> **EXERCISE DESCRIPTION**: Filter these entries down to lines holding "SbAt".

··· DATA TO EXAMINE

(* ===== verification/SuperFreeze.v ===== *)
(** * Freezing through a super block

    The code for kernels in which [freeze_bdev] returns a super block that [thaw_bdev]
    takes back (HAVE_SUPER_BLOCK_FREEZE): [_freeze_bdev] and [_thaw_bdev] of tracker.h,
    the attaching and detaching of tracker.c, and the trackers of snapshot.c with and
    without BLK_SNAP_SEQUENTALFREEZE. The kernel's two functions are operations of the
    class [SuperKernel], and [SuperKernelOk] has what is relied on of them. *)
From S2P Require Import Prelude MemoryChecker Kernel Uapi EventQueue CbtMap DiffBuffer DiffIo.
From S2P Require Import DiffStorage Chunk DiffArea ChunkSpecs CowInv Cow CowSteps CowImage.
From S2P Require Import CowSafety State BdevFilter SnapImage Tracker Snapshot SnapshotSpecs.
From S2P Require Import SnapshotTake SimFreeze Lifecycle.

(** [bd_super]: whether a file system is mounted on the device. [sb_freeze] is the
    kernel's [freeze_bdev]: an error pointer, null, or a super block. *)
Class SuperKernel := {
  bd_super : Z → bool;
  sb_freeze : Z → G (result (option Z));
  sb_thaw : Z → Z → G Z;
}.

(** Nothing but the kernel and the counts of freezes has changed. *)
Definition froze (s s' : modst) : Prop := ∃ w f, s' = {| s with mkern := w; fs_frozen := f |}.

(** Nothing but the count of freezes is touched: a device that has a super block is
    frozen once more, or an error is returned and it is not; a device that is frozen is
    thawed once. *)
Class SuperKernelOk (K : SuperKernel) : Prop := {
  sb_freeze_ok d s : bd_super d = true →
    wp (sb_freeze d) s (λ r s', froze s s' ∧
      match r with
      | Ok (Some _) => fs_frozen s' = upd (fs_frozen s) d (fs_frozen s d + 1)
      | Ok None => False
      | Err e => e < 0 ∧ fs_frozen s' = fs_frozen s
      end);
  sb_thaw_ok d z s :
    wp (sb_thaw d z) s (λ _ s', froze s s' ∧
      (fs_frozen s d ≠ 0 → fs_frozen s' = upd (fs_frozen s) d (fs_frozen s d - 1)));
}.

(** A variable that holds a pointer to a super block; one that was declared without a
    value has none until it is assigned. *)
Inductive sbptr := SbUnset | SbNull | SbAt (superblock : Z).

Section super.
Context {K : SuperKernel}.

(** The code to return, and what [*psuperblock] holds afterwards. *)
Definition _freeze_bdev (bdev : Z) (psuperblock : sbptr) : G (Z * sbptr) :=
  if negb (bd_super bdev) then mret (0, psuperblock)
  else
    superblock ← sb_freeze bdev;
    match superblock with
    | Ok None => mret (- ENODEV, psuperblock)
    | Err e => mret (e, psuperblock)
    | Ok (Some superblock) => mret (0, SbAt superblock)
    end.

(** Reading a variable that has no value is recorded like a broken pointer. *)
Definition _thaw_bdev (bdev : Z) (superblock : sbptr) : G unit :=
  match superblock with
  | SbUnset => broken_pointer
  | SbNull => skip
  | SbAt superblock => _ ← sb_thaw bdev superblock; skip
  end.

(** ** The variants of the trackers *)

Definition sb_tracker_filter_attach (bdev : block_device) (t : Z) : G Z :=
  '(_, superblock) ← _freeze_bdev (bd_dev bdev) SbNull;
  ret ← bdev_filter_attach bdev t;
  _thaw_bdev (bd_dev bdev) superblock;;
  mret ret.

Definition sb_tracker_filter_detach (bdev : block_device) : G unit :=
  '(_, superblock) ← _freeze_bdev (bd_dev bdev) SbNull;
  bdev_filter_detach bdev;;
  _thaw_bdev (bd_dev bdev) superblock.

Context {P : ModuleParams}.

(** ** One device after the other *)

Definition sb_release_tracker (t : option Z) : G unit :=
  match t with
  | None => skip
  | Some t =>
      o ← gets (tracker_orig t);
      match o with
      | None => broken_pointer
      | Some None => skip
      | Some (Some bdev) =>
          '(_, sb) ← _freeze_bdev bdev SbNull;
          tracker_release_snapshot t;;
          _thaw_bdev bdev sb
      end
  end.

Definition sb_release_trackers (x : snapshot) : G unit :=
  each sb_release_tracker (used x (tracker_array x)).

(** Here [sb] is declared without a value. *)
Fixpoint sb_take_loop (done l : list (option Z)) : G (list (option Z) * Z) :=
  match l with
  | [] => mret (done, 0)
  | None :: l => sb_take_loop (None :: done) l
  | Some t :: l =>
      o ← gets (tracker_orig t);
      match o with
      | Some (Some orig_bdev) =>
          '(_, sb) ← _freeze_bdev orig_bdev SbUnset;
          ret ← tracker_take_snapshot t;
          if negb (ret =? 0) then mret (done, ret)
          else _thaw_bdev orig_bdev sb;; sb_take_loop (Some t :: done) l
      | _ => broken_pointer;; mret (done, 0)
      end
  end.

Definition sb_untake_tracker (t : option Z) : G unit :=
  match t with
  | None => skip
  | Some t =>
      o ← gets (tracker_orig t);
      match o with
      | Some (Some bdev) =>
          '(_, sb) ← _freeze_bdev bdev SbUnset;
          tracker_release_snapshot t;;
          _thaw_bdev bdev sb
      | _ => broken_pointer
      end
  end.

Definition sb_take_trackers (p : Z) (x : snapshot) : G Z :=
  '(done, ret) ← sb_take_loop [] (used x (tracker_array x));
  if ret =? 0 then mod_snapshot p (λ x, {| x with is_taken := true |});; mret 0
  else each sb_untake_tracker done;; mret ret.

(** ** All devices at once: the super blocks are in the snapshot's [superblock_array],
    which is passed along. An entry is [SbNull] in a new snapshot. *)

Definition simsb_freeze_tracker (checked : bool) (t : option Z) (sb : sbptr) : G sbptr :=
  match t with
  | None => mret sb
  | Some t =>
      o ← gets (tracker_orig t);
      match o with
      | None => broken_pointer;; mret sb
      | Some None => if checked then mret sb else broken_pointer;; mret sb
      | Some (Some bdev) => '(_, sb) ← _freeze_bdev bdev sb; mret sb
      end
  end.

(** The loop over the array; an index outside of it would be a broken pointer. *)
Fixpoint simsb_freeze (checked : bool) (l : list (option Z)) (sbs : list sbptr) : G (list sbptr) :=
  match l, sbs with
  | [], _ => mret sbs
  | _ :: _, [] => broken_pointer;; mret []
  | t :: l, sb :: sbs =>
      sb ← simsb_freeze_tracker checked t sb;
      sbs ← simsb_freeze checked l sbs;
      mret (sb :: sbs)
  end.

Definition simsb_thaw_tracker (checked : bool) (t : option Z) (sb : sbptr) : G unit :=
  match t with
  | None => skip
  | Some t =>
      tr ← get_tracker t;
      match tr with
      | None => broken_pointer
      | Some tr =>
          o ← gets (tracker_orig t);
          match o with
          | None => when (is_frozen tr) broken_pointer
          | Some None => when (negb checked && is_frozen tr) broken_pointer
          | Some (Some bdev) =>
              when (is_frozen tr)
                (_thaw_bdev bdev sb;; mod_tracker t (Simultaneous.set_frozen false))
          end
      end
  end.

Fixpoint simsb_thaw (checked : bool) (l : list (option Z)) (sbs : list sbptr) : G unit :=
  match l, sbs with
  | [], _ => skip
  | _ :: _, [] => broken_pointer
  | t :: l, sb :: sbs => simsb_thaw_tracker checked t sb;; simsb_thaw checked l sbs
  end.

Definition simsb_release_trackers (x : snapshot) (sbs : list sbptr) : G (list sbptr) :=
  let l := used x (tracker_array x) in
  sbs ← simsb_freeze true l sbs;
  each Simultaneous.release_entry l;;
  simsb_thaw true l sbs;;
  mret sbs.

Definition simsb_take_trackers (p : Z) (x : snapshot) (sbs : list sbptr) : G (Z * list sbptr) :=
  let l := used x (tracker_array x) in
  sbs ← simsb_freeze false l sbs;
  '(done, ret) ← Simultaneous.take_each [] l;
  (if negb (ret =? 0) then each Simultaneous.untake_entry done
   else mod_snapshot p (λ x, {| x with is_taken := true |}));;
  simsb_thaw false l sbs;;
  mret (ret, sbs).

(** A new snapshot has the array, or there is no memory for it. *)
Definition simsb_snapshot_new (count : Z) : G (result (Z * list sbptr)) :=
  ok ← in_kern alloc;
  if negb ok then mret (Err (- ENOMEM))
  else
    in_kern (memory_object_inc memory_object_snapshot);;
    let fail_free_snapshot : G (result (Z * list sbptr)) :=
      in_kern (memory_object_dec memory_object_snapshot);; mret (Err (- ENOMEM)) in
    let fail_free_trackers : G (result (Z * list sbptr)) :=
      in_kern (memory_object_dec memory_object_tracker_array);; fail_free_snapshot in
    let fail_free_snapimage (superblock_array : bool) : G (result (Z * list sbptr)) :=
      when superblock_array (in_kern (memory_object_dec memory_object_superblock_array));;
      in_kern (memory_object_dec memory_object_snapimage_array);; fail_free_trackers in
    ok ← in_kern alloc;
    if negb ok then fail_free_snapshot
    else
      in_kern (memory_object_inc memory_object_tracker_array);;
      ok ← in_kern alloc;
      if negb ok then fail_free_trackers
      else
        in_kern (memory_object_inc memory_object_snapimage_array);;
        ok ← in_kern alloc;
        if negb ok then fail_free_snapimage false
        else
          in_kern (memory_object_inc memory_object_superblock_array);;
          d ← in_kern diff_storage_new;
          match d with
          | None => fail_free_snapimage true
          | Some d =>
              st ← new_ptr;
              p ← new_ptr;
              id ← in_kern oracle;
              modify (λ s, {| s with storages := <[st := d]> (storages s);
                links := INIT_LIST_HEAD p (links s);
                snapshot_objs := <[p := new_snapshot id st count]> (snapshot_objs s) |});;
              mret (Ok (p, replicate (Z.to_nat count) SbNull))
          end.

······
··· DATA TO EXAMINE

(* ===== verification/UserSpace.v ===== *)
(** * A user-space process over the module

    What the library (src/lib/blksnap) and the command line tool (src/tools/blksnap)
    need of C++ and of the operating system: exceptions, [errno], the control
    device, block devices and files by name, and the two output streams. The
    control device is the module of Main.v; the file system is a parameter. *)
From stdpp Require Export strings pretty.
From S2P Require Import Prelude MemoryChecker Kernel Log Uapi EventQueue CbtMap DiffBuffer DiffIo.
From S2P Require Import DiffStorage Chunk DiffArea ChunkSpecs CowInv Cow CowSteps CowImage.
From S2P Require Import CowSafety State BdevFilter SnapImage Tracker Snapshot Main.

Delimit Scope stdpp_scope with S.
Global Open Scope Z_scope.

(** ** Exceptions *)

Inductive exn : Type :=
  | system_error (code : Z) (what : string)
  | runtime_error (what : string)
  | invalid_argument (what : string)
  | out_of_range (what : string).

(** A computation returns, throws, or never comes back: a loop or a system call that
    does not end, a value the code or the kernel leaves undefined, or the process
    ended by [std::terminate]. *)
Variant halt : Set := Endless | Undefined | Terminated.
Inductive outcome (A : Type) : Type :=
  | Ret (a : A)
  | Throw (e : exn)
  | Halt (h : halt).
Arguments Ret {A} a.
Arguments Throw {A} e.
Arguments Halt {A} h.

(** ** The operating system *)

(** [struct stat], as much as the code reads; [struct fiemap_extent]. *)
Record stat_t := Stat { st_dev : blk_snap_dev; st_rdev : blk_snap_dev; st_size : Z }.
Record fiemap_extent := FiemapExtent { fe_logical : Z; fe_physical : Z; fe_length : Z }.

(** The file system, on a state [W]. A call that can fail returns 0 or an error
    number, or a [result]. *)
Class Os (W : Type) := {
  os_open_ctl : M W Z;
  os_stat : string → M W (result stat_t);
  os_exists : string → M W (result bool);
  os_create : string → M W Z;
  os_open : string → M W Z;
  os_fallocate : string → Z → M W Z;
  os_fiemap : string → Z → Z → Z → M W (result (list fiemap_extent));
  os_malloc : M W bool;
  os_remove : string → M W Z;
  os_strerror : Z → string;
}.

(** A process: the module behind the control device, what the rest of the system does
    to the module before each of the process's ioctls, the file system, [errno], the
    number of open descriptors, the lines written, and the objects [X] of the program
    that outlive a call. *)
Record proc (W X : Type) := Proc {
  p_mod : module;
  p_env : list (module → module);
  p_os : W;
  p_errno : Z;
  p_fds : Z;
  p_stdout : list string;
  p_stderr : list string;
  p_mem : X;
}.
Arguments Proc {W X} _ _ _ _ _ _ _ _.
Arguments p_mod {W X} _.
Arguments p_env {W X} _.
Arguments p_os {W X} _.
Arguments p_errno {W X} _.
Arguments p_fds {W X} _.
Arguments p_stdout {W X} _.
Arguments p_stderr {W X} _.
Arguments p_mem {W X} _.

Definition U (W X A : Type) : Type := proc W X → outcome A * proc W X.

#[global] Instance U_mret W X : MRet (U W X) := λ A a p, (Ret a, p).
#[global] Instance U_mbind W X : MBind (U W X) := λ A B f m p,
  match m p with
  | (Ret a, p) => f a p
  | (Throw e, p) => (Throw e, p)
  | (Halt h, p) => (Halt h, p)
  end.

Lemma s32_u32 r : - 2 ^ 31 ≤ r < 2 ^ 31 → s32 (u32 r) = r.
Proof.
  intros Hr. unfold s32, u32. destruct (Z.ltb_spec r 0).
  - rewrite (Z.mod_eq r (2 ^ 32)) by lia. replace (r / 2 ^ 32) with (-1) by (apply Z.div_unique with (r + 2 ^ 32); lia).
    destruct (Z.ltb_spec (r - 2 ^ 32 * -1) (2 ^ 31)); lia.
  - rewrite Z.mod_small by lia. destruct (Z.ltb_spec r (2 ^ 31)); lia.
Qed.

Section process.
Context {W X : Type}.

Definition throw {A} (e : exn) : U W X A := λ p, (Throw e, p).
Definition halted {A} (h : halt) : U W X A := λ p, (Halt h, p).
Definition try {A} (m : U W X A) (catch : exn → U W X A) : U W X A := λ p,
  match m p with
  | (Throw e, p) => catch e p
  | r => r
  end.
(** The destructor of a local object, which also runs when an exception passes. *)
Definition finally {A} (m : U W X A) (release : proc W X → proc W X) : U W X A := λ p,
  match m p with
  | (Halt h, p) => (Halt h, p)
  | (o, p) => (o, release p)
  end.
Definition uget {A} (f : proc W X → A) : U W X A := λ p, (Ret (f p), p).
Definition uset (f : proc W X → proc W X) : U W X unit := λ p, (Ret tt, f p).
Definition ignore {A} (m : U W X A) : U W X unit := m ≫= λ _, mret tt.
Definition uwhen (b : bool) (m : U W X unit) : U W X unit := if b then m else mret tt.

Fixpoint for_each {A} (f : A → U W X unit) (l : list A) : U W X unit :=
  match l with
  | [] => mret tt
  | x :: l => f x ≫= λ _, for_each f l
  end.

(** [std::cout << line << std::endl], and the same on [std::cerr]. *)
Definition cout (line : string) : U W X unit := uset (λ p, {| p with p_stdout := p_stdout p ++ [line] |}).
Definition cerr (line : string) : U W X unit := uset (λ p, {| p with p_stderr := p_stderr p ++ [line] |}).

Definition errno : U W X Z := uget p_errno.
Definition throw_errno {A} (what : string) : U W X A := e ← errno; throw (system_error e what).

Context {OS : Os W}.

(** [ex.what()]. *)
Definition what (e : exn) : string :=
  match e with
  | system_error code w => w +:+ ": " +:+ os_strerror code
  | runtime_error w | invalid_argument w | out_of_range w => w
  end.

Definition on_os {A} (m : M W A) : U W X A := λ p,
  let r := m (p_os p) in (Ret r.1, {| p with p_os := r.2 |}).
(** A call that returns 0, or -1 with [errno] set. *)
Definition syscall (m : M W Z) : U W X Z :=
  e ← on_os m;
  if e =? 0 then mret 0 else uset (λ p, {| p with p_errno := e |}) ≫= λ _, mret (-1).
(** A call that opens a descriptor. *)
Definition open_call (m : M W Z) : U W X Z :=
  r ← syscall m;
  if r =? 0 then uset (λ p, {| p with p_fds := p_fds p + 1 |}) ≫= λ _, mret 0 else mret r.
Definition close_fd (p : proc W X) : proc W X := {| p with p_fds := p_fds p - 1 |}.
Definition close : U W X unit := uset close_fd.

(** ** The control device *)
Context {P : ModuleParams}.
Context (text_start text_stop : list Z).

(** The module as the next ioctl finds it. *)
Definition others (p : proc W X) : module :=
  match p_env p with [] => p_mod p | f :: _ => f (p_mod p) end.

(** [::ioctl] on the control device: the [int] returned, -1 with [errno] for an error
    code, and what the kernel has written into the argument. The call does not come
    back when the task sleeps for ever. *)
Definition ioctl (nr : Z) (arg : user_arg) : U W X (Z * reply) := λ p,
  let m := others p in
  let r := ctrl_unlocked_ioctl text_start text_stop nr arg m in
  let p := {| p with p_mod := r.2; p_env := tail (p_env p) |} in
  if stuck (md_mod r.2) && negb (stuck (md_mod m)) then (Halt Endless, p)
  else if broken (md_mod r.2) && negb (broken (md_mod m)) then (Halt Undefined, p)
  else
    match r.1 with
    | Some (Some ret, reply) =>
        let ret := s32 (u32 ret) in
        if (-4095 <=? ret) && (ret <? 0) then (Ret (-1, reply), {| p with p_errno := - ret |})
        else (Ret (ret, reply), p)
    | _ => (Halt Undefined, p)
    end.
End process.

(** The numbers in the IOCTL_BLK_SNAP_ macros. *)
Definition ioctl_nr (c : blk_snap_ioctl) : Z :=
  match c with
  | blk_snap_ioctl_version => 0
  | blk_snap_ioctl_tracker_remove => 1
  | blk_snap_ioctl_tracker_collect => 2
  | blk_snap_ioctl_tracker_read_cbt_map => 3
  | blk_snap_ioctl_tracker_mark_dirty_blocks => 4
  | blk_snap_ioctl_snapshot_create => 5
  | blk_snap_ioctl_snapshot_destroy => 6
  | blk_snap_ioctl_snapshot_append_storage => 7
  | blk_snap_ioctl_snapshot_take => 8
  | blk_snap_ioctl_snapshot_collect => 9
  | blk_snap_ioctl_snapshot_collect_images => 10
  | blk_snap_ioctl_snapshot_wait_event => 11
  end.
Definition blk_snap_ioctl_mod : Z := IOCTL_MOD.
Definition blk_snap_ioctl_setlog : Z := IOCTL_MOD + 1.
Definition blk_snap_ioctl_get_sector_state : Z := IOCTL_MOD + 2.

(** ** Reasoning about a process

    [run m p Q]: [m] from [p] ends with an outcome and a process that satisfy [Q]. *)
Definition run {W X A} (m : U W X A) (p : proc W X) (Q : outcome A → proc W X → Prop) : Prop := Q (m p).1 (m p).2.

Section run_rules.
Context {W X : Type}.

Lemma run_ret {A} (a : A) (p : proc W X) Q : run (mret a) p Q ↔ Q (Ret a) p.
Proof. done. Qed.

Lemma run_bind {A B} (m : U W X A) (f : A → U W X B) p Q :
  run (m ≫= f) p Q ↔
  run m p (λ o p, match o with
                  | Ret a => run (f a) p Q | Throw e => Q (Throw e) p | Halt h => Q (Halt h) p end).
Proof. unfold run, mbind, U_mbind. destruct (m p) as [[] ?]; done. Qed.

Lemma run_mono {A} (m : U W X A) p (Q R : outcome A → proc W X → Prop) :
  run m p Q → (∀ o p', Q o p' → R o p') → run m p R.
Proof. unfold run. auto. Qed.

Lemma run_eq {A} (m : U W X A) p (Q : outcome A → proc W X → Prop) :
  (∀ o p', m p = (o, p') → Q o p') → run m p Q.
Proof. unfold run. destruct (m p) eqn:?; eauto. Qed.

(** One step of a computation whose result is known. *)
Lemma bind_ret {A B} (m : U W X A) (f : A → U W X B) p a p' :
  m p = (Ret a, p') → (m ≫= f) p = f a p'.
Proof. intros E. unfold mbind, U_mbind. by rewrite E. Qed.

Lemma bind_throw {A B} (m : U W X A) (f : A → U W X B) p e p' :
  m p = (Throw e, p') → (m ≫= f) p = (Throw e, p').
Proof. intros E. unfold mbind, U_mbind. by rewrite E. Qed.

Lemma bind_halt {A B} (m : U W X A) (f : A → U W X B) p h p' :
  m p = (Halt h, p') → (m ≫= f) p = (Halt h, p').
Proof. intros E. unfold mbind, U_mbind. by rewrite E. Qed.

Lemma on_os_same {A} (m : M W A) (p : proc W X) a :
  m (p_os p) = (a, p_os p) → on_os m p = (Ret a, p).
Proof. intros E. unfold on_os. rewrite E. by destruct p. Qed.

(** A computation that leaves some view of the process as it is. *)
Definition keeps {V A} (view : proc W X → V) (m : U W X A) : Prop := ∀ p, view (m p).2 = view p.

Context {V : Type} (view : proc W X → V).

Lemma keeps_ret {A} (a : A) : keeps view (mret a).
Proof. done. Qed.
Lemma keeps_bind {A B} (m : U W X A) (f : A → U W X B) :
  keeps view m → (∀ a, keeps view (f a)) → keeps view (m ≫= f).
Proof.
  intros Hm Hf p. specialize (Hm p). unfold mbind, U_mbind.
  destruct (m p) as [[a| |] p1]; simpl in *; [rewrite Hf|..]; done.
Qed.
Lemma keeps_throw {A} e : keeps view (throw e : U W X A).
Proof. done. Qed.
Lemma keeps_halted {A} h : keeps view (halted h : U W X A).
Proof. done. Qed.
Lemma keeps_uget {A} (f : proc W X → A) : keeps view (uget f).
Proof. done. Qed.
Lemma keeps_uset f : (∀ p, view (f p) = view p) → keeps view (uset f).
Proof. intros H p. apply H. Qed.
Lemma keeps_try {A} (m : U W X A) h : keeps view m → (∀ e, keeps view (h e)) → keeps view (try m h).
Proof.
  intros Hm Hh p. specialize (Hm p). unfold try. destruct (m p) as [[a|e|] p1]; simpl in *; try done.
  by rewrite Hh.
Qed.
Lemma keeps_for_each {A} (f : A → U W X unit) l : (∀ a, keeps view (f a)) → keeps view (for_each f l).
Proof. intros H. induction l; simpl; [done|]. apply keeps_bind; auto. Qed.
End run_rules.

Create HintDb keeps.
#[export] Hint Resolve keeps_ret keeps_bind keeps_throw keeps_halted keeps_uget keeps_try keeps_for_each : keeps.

······

> **OUTPUT OF THE EXERCISE**:
Inductive sbptr := SbUnset | SbNull | SbAt (superblock : Z).
    | Ok (Some superblock) => mret (0, SbAt superblock)
  | SbAt superblock => _ ← sb_thaw bdev superblock; skip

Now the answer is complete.